11.3 Bernoulli-Logit Generalised Linear Model (Logistic Regression)

Stan also supplies a single primitive for a Generalised Linear Model with Bernoulli likelihood and logit link function, i.e. a primitive for a logistic regression. This should provide a more efficient implementation of logistic regression than a manually written regression in terms of a Bernoulli likelihood and matrix multiplication.

11.3.1 Probability Mass Function

If $x\in \mathbb{R}^{n\cdot m}, \alpha \in \mathbb{R}^n, \beta\in \mathbb{R}^m$ , then for $y \in {\{0,1\}}^n$ , $\begin{align*} &\text{BernoulliLogitGLM}(y~|~x, \alpha, \beta) = \prod_{1\leq i \leq n}\text{Bernoulli}(y_i~|~\text{logit}^{-1}(\alpha_i + x_i\cdot \beta))\\ &= \prod_{1\leq i \leq n} \left\{ \begin{array}{ll} \text{logit}^{-1}(\alpha_i + \sum_{1\leq j\leq m}x_{ij}\cdot \beta_j) & \text{if } y_i = 1, \text{ and} \\ 1 - \text{logit}^{-1}(\alpha_i + \sum_{1\leq j\leq m}x_{ij}\cdot \beta_j) & \text{if } y_i = 0. \end{array} \right. \end{align*}$

11.3.2 Sampling Statement

y ~ bernoulli_logit_glm(x, alpha, beta)

Increment target log probability density with bernoulli_logit_glm_lpmf( y | x, alpha, beta) dropping constant additive terms.

11.3.3 Stan Functions

real bernoulli_logit_glm_lpmf(int[] y | matrix x, real alpha, vector beta)
The log Bernoulli probability mass of y given chance of success inv_logit(alpha+x*beta), where a constant intercept alpha is used for all observations. The number of rows of the independent variable matrix x needs to match the length of the dependent variable vector y and the number of columns of x needs to match the length of the weight vector beta.

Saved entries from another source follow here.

(** * breaking-point: streak statistics and workout-day validation

    A shallow embedding of
      - [src/lib/streakUtils.ts] (the same two functions are repeated in
        [src/supabase/functions/update-stats/index.ts]),
      - the [Deno.serve] handler of [update-stats/index.ts],
      - [validateDayToggle] of [src/app/(tabs)/schedule.tsx],
      - [toggleDay] of [src/app/onboarding.tsx],
    followed by the properties of these functions.

    Conventions of the embedding.
      - A JavaScript array is a [list]; [number]s that count things or
        index arrays are [Z].
      - The [date] column of [workout_history] has SQL type [date]; its
        value reaches the code as a string [YYYY-MM-DD].  The embedding
        keeps the calendar day such a string names, as a day number in [Z].
        Strings that name no day are outside the model.
      - A JavaScript [Date] is an [Instant]: a local calendar day and the
        milliseconds elapsed since local midnight. *)

From Stdlib Require Import ZArith List Lia Bool String Permutation Sorted.
Import ListNotations.
Open Scope Z_scope.

(** ** Array methods of the JavaScript runtime *)

Module JsArray.

Section Generic.
Context {A : Type}.

(** [Array.prototype.sort(compareFn)]: the sort is stable and puts [a]
    before [b] when [compareFn(a, b) <= 0].  A stable sort has one possible
    output, which insertion from the right computes. *)
Fixpoint insertBy (compareFn : A -> A -> Z) (x : A) (l : list A) : list A :=
  match l with
  | [] => [x]
  | y :: l' =>
      if compareFn x y <=? 0 then x :: y :: l'
      else y :: insertBy compareFn x l'
  end.

Definition sort (compareFn : A -> A -> Z) (l : list A) : list A :=
  fold_right (insertBy compareFn) [] l.

(** [Array.prototype.some(callback)], the callback receiving the element
    and its index. *)
Fixpoint someFrom (callback : A -> nat -> bool) (i : nat) (l : list A) : bool :=
  match l with
  | [] => false
  | x :: l' => callback x i || someFrom callback (S i) l'
  end.

Definition some (callback : A -> nat -> bool) (l : list A) : bool :=
  someFrom callback 0%nat l.

(** [Array.prototype.findIndex(predicate)]: the first index whose element
    satisfies the predicate, [-1] when there is none. *)
Fixpoint findIndexFrom (predicate : A -> bool) (i : Z) (l : list A) : Z :=
  match l with
  | [] => -1
  | x :: l' => if predicate x then i else findIndexFrom predicate (i + 1) l'
  end.

Definition findIndex (predicate : A -> bool) (l : list A) : Z :=
  findIndexFrom predicate 0 l.
End Generic.

(** [Array.prototype.includes] on an array of strings. *)
Definition includes (l : list string) (x : string) : bool :=
  existsb (String.eqb x) l.

(** [Array.from(new Set(l))]: a [Set] keeps the first occurrence of each
    value, in insertion order. *)
Fixpoint fromSet (l : list Z) : list Z :=
  match l with
  | [] => []
  | x :: l' => x :: filter (fun y => negb (y =? x)) (fromSet l')
  end.

(** [Array.prototype.sort()] without comparator orders the elements as
    strings.  It is used on [YYYY-MM-DD] strings only, which this order puts
    in chronological order; on the day numbers that stand for them it is the
    ascending sort. *)
Definition sortDefault (l : list Z) : list Z :=
  sort (fun a b => a - b) l.

(** The order a comparator stands for: [x] may come before [y]. *)
Definition before (compareFn : Z -> Z -> Z) (x y : Z) : Prop :=
  compareFn x y <= 0.

End JsArray.

(** ** The functions of date-fns the code calls *)

Module DateFns.

Record Instant : Type := mkInstant { day : Z; msOfDay : Z }.

(** [parseISO] of a date-only string: local midnight of the day it names. *)
Definition parseISO (d : Z) : Instant := mkInstant d 0.

Definition startOfDay (t : Instant) : Instant := mkInstant (day t) 0.

Definition endOfDay (t : Instant) : Instant := mkInstant (day t) 86399999.

Definition subDays (t : Instant) (amount : Z) : Instant :=
  mkInstant (day t - amount) (msOfDay t).

(** Order of two instants on the time line: [-1], [0] or [1]. *)
Definition compareLocalAsc (a b : Instant) : Z :=
  if day a <? day b then -1
  else if day b <? day a then 1
  else if msOfDay a <? msOfDay b then -1
  else if msOfDay b <? msOfDay a then 1
  else 0.

Definition leInstant (a b : Instant) : bool := compareLocalAsc a b <=? 0.

(** [isWithinInterval(date, { start, end })]. *)
Definition isWithinInterval (date start_ end_ : Instant) : bool :=
  leInstant start_ date && leInstant date end_.

Definition differenceInCalendarDays (a b : Instant) : Z := day a - day b.

(** [differenceInDays(a, b)]: the number of full days between the two
    instants, the calendar difference less one when the last day is not
    complete. *)
Definition differenceInDays (a b : Instant) : Z :=
  let sign := compareLocalAsc a b in
  let difference := Z.abs (differenceInCalendarDays a b) in
  let a' := mkInstant (day a - sign * difference) (msOfDay a) in
  let isLastDayNotFull := if compareLocalAsc a' b =? - sign then 1 else 0 in
  sign * (difference - isLastDayNotFull).

(** [new Date(s).getTime()] for a date-only string: it is read as midnight
    UTC, so the time stamp is the day number in milliseconds. *)
Definition getTime (d : Z) : Z := 86400000 * d.

Section UtcOffset.
(** [toISOString()] prints an instant in UTC.  The local midnight of a day
    falls on the same UTC day when the zone of the runtime is at or behind
    UTC on that date, and on the day before when it is ahead: [utcDayShift d]
    is [0] or [-1] accordingly, for the local day [d].  It depends on the
    date where the offset of the zone changes sides over the year. *)
Variable utcDayShift : Z -> Z.

(** [t.toISOString().split('T')[0]] for an instant at local midnight. *)
Definition isoDayString (t : Instant) : Z := day t + utcDayShift (day t).
End UtcOffset.

End DateFns.

(** ** JSON values *)

#[local] Set Warnings "-register-all".

Inductive Json : Type :=
| JNull
| JBool (b : bool)
| JNum (n : Z)
| JStr (s : string)
| JArr (items : list Json)
| JObj (fields : list (string * Json)).

(** ** [src/lib/streakUtils.ts] *)

Module StreakUtils.
Import JsArray DateFns.

(** [Tables['workout_history']['Row']]. *)
Record WorkoutRow : Type := mkRow {
  row_id : string;
  user_id : string;
  date : Z;
  exercises : Json;
  created_at : string
}.

Definition WorkoutHistory : Type := list WorkoutRow.

(** The [for] loop of [calculateStreak], entered at index [i] with the
    entries from that index on; [break] and the end of the array both leave
    the loop with the current [streak]. *)
Fixpoint streakLoop (today : Instant) (i : nat) (entries : WorkoutHistory)
    (streak : Z) (currentDate : Instant) : Z :=
  match entries with
  | [] => streak
  | entry :: entries' =>
      let workoutDate := startOfDay (parseISO (date entry)) in
      if Nat.eqb i 0
         && isWithinInterval workoutDate (startOfDay today) (endOfDay today)
      then streakLoop today (S i) entries' 1 (subDays today 1)
      else if isWithinInterval workoutDate
                (startOfDay currentDate) (endOfDay currentDate)
      then streakLoop today (S i) entries' (streak + 1) (subDays currentDate 1)
      else streak
  end.
(** * Dunamai: version strings from VCS tags

    A shallow embedding of the pure core of [dunamai/__init__.py]:
    the pattern matcher [_match_version_pattern], the [Version] class
    ([__lt__], [serialize], [parse], [bump]), [check_version], the three
    [serialize_*] functions and [bump_version], together with the parts of
    Python's [re], [str], [int], [list] and [datetime] they rely on.

    Conventions of the embedding.
    - A Python [str] is a [list ascii]; a character is its code point, so the
      model covers the strings whose code points are below 256.
    - A Python [int] is a [Z].
    - A raised exception is the [Raise] branch of [result]; every [raise
      ValueError(...)] of the source is kept apart by its message.
    - A compiled regular expression is a [regex] term; the strings
      [VERSION_SOURCE_PATTERN], [_VALID_PEP440], ... of the source are
      transcribed to such terms group by group. *)

From Stdlib Require Import String Ascii List ZArith NArith Arith Bool Lia.
Import ListNotations.

Open Scope list_scope.
Open Scope Z_scope.

(** ** Strings *)

Definition pystr := list ascii.

(** [lit "abc"] is the Python literal ["abc"]. *)
Definition lit (s : string) : pystr := list_ascii_of_string s.

Definition code (c : ascii) : N := N_of_ascii c.

Definition in_range (lo hi : N) (c : ascii) : bool :=
  (N.leb lo (code c) && N.leb (code c) hi)%bool.

(** [\d] on code points below 256: the ten ASCII digits. *)
Definition is_digit (c : ascii) : bool := in_range 48 57 c.
Definition is_lower (c : ascii) : bool := in_range 97 122 c.
Definition is_upper (c : ascii) : bool := in_range 65 90 c.
(** [[a-zA-Z]] *)
Definition is_alpha (c : ascii) : bool := (is_lower c || is_upper c)%bool.
(** [[a-zA-Z0-9]] *)
Definition is_alnum (c : ascii) : bool := (is_alpha c || is_digit c)%bool.
(** [[\da-z]] *)
Definition is_lower_alnum (c : ascii) : bool := (is_digit c || is_lower c)%bool.
(** [[a-zA-Z0-9\-]] *)
Definition is_alnum_dash (c : ascii) : bool := (is_alnum c || Ascii.eqb c "-")%bool.
(** [[a-zA-Z0-9.]] *)
Definition is_alnum_dot (c : ascii) : bool := (is_alnum c || Ascii.eqb c ".")%bool.
(** [[-._]] *)
Definition is_sep (c : ascii) : bool :=
  (Ascii.eqb c "-" || Ascii.eqb c "." || Ascii.eqb c "_")%bool.
(** [[.-]] *)
Definition is_dot_dash (c : ascii) : bool := (Ascii.eqb c "." || Ascii.eqb c "-")%bool.
(** [.] without DOTALL: anything but a line feed. *)
Definition is_not_newline (c : ascii) : bool := negb (N.eqb (code c) 10).
Definition is_char (a : ascii) (c : ascii) : bool := Ascii.eqb c a.
(** * yq-unity: the Unity YAML normalizer, decoder and node-graph helpers

    A shallow embedding of
      - pkg/yqlib/decoder_unity_yaml.go  (processReadStream, Init, Decode),
      - pkg/yqlib/unity_helpers.go       (ParseUnityGraphNodes and the query helpers),
      - cmd/unity_extract.go             (the unity-extract command),
    together with the parts of Go's [strings], [regexp], [bufio] and [io]
    packages those files call.  A Go string is a byte sequence: it is a
    [string] here, one [ascii] per byte. *)

From Stdlib Require Import Ascii String List ZArith Lia Bool.
From stdpp Require Import base option list strings gmap.

Local Open Scope Z_scope.

(** ** Bytes and byte strings *)

Definition LF : ascii := "010"%char.
Definition nl : string := String LF EmptyString.

Definition code (c : ascii) : N := N_of_ascii c.

Fixpoint take (n : nat) (s : string) : string :=
  match n, s with
  | S k, String c s' => String c (take k s')
  | _, _ => EmptyString
  end.

Fixpoint drop (n : nat) (s : string) : string :=
  match n, s with
  | S k, String _ s' => drop k s'
  | _, _ => s
  end.
Fixpoint value_nested_ind (v : value) : P v :=
  match v with
  | JUndefined => Hundef
  | JNull => Hnull
  | JBool b => Hbool b
  | JNum n => Hnum n
  | JStr s => Hstr s
  | JArr l =>
      Harr l ((fix go (l : list value) : Forall P l :=
                 match l with
                 | [] => @List.Forall_nil _ P
                 | x :: l' => @List.Forall_cons _ P x l' (value_nested_ind x) (go l')
                 end) l)
  | JObj o =>
      Hobj o ((fix go (o : list (string * value)) : Forall (fun kv => P (snd kv)) o :=
                 match o with
                 | [] => @List.Forall_nil _ _
                 | kv :: o' =>
                     @List.Forall_cons _ (fun kv => P (snd kv)) kv o'
                       (value_nested_ind (snd kv)) (go o')
                 end) o)
  end.
End ValueInduction.

Lemma length_append (a b : string) :
  String.length (a +:+ b) = String.length a + String.length b.
Proof. induction a as [|c a IH]; cbn; [reflexivity | by rewrite IH]. Qed.

Lemma stringify_arr (l : list value) :
  stringify (JArr l) = "[" +:+ String.concat "," (map stringify l) +:+ "]".
Proof.
  reflexivity.
Qed.

Lemma stringify_obj (o : list (string * value)) :
  forallb (fun kv => wf_json (snd kv)) o = true ->
  stringify (JObj o) = "{" +:+ String.concat "," (map member_text o) +:+ "}".
Proof.
  intros Hwf. cbn [stringify]. do 3 f_equal.
  induction o as [|[k x] o IH]; [reflexivity|].
  cbn [forallb snd] in Hwf. apply andb_true_iff in Hwf as [Hx Ho].
  cbn [map]. rewrite IH by done. unfold member_text at 2. cbn [fst snd].
  by destruct x.
Qed.

(** The first character of a JSON text: never white space, never a closing
    bracket. *)
Lemma stringify_head (v : value) :
  exists c r, stringify v = String c r
    /\ is_ws c = false /\ Ascii.eqb c "]" = false /\ Ascii.eqb c "}" = false.
Proof.
  destruct v as [| |[]|n|s|l|o]; try (eexists _, _; split; [reflexivity|done]).
  destruct (decimal_head n) as (c & r & E & Hc).
  exists c, r. split; [exact E|].
  unfold number_chars in Hc.
  repeat (apply elem_of_cons in Hc as [->|Hc]; [done|]).
  by apply elem_of_nil in Hc.
Qed.

Lemma stringify_length (v : value) : 1 <= String.length (stringify v).
Proof.
  destruct (stringify_head v) as (c & r & -> & _). cbn. lia.
Qed.

(** [v] is read back from its text, whatever follows, with as much fuel as
    the text is long. *)
Definition reads_back (v : value) : Prop :=
  forall fuel rest,
    String.length (stringify v) <= fuel ->
    continues_number rest = false ->
    parse_value fuel (stringify v +:+ rest) = Some (v, rest).

Lemma concat_cons (sep x : string) (y : string) (l : list string) :
  String.concat sep (x :: y :: l) = x +:+ sep +:+ String.concat sep (y :: l).
Proof. reflexivity. Qed.

Lemma skip_ws_text (v : value) (rest : string) :
  skip_ws (stringify v +:+ rest) = stringify v +:+ rest.
Proof.
  destruct (stringify_head v) as (c & r & -> & Hws & _).
  cbn [String.append]. by apply skip_ws_nonws.
Qed.

Lemma parse_elements_text (l : list value) :
  Forall reads_back l -> l <> [] ->
  forall acc fuel rest,
    1 + String.length (String.concat "," (map stringify l)) <= fuel ->
    parse_elements fuel (String.concat "," (map stringify l) +:+ String "]" rest) acc
    = Some (JArr (acc ++ l), rest).
Proof.
  induction 1 as [|x l Hx Hl IH]; [done|]. intros _ acc fuel rest Hfuel.
  destruct fuel as [|fuel]; [lia|]. cbn [parse_elements].
  destruct l as [|y l].
  - cbn [map String.concat] in *.
    rewrite Hx by (done || lia).
    rewrite skip_ws_nonws by reflexivity. char_tests. reflexivity.
  - cbn [map] in *. rewrite concat_cons in *.
    rewrite !length_append in Hfuel. cbn [String.length] in Hfuel.
    pose proof (stringify_length x).
    rewrite !append_assoc. rewrite Hx by (done || lia).
    cbn [String.append]. rewrite skip_ws_nonws by reflexivity. char_tests.
    rewrite IH by (done || lia). by rewrite <- app_assoc.
Qed.

Lemma obj_set_fresh {A} (k : string) (v : A) (o : list (string * A)) :
  k ∉ map fst o -> obj_set k v o = o ++ [(k, v)].
Proof.
  induction o as [|[k0 v0] o IH]; cbn; [done|]. intros Hk.
  destruct (String.eqb_spec k k0) as [->|_].
  - exfalso. apply Hk. left.
  - rewrite IH; [done|]. intros Hin. apply Hk. by right.
Qed.

Lemma member_text_layout (k : string) (x : value) (tail : string) :
  member_text (k, x) +:+ tail
  = String DQ (escape k +:+ String DQ (String ":" (stringify x +:+ tail))).
Proof.
  unfold member_text, quote. cbn [fst snd String.append].
  rewrite !append_assoc. cbn [String.append]. reflexivity.
Qed.
(** * Water-Cycle: the cycle clock, the particle pools and the terrain field

    A shallow embedding of the simulation logic of the three variants of the
    water-cycle demo:

    - [OldScript]  : src/old-script.js       (class WaterCycleSimulation, with
                     the four-phase cycle state machine);
    - [Part000]    : src/unnamed/part_000    (class WaterCycleSim);
    - [Part001]    : src/unnamed/part_001    (class WaterCycleSimulation, with
                     climate parameters and the closed-form terrain).

    Conventions of the embedding.

    - A JavaScript number is an exact rational ([Q]): rounding, NaN and the
      infinities of IEEE doubles (and the narrowing of a Float32Array store)
      are not modelled.  Only the terrain formulas, which call [Math.sin] and
      [Math.cos], are stated over the reals ([R]).  What a statement says of
      a stored value is therefore the formula of the assignment, and a range
      is closed at each bound the rounded value can reach.
    - A Float32Array is a [list Q]; a write outside the array is dropped, as a
      typed array does, and a read outside it yields 0 (JavaScript yields
      undefined); the loops of the source never leave the array.
    - [this] is an explicit state record, threaded through an execution monad
      that also carries a thrown exception together with the heap at the
      moment it was thrown (mutations made before a throw persist).
    - The host is a record of oracles: the successive results of
      [Math.random()], the map p |-> [Math.sin(p * Math.PI)], and the downward
      ray cast against the terrain mesh. *)

From Stdlib Require Import QArith Qround ZArith Lia Lqa List.
From Stdlib Require Import Reals Lra.
From stdpp Require Import base list.
(** ** The template generators beyond the three- and four-list shape *)

(** X1.  On a template table whose classes list at least three phrase
    lists, the CheXpert generator returns one entry per class, sampled from
    the cross product of the first three lists only: every returned prompt
    is [k0 k1 k2] for phrases of those three lists, and a fourth or later
    list is ignored.  The COVID generator does the same with the first four
    lists. *)
Theorem template_generators_use_leading_lists
        (template : Dict.t (Dict.t (list string)))
        (n : option nat) (g : rng) :
  (template_at_least 3 template ->
   exists ps g',
     prompts.generate_chexpert_class_prompts template n g = Ok (ps, g')
     /\ Dict.keys ps = Dict.keys template
     /\ forall k v,
          In (k, v) template ->
          exists sampled,
            Dict.get ps k = Some sampled
            /\ sampled_from n (candidates3 v) sampled
            /\ forall p, In p sampled ->
                 exists k0 k1 k2,
                   In k0 (phrases v 0) /\ In k1 (phrases v 1)
                   /\ In k2 (phrases v 2)
                   /\ p = prompts.space_join [k0; k1; k2])
  /\ (template_at_least 4 template ->
      exists ps g',
        prompts.generate_covid_class_prompts template n g = Ok (ps, g')
        /\ Dict.keys ps = Dict.keys template
        /\ forall k v,
             In (k, v) template ->
             exists sampled,
               Dict.get ps k = Some sampled
               /\ sampled_from n (candidates4 v) sampled
               /\ forall p, In p sampled ->
                    exists k0 k1 k2 k3,
                      In k0 (phrases v 0) /\ In k1 (phrases v 1)
                      /\ In k2 (phrases v 2) /\ In k3 (phrases v 3)
                      /\ p = prompts.space_join [k0; k1; k2; k3]).
Proof.
  split.
  - intros [Hwf Hshape].
    destruct (@template_generator_spec prompts.chexpert_cls_prompts
                template n g Hwf) as [ps [g' [Hps [Hk Hget]]]].
    { intros k v Hin. destruct (Hshape k v Hin) as [Hv Hlen].
      rewrite (chexpert_cls_prompts_leading Hv Hlen). eexists. reflexivity. }
    exists ps, g'. split; [exact Hps|]. split; [exact Hk|].
    intros k v Hin. destruct (Hshape k v Hin) as [Hv Hlen].
    destruct (Hget k v _ Hin (chexpert_cls_prompts_leading Hv Hlen))
      as [sampled [Hs Hfrom]].
    exists sampled. split; [exact Hs|]. split; [exact Hfrom|].
    intros p Hp. apply (sampled_from_incl _ _ _ Hfrom) in Hp.
    apply In_cross3, Hp.
  - intros [Hwf Hshape].
    destruct (@template_generator_spec prompts.covid_cls_prompts
                template n g Hwf) as [ps [g' [Hps [Hk Hget]]]].
    { intros k v Hin. destruct (Hshape k v Hin) as [Hv Hlen].
      rewrite (covid_cls_prompts_leading Hv Hlen). eexists. reflexivity. }
    exists ps, g'. split; [exact Hps|]. split; [exact Hk|].
    intros k v Hin. destruct (Hshape k v Hin) as [Hv Hlen].
    destruct (Hget k v _ Hin (covid_cls_prompts_leading Hv Hlen))
      as [sampled [Hs Hfrom]].
    exists sampled. split; [exact Hs|]. split; [exact Hfrom|].
    intros p Hp. apply (sampled_from_incl _ _ _ Hfrom) in Hp.
    apply In_cross4, Hp.
Qed.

real bernoulli_logit_glm_lpmf(int[] y | matrix x, vector alpha, vector beta)
The log Bernoulli probability mass of y given chance of success inv_logit(alpha+x*beta), where an intercept alpha is used that is allowed to vary with the different observations. The number of rows of the independent variable matrix x needs to match the length of the dependent variable vector y and alpha and the number of columns of x needs to match the length of the weight vector beta.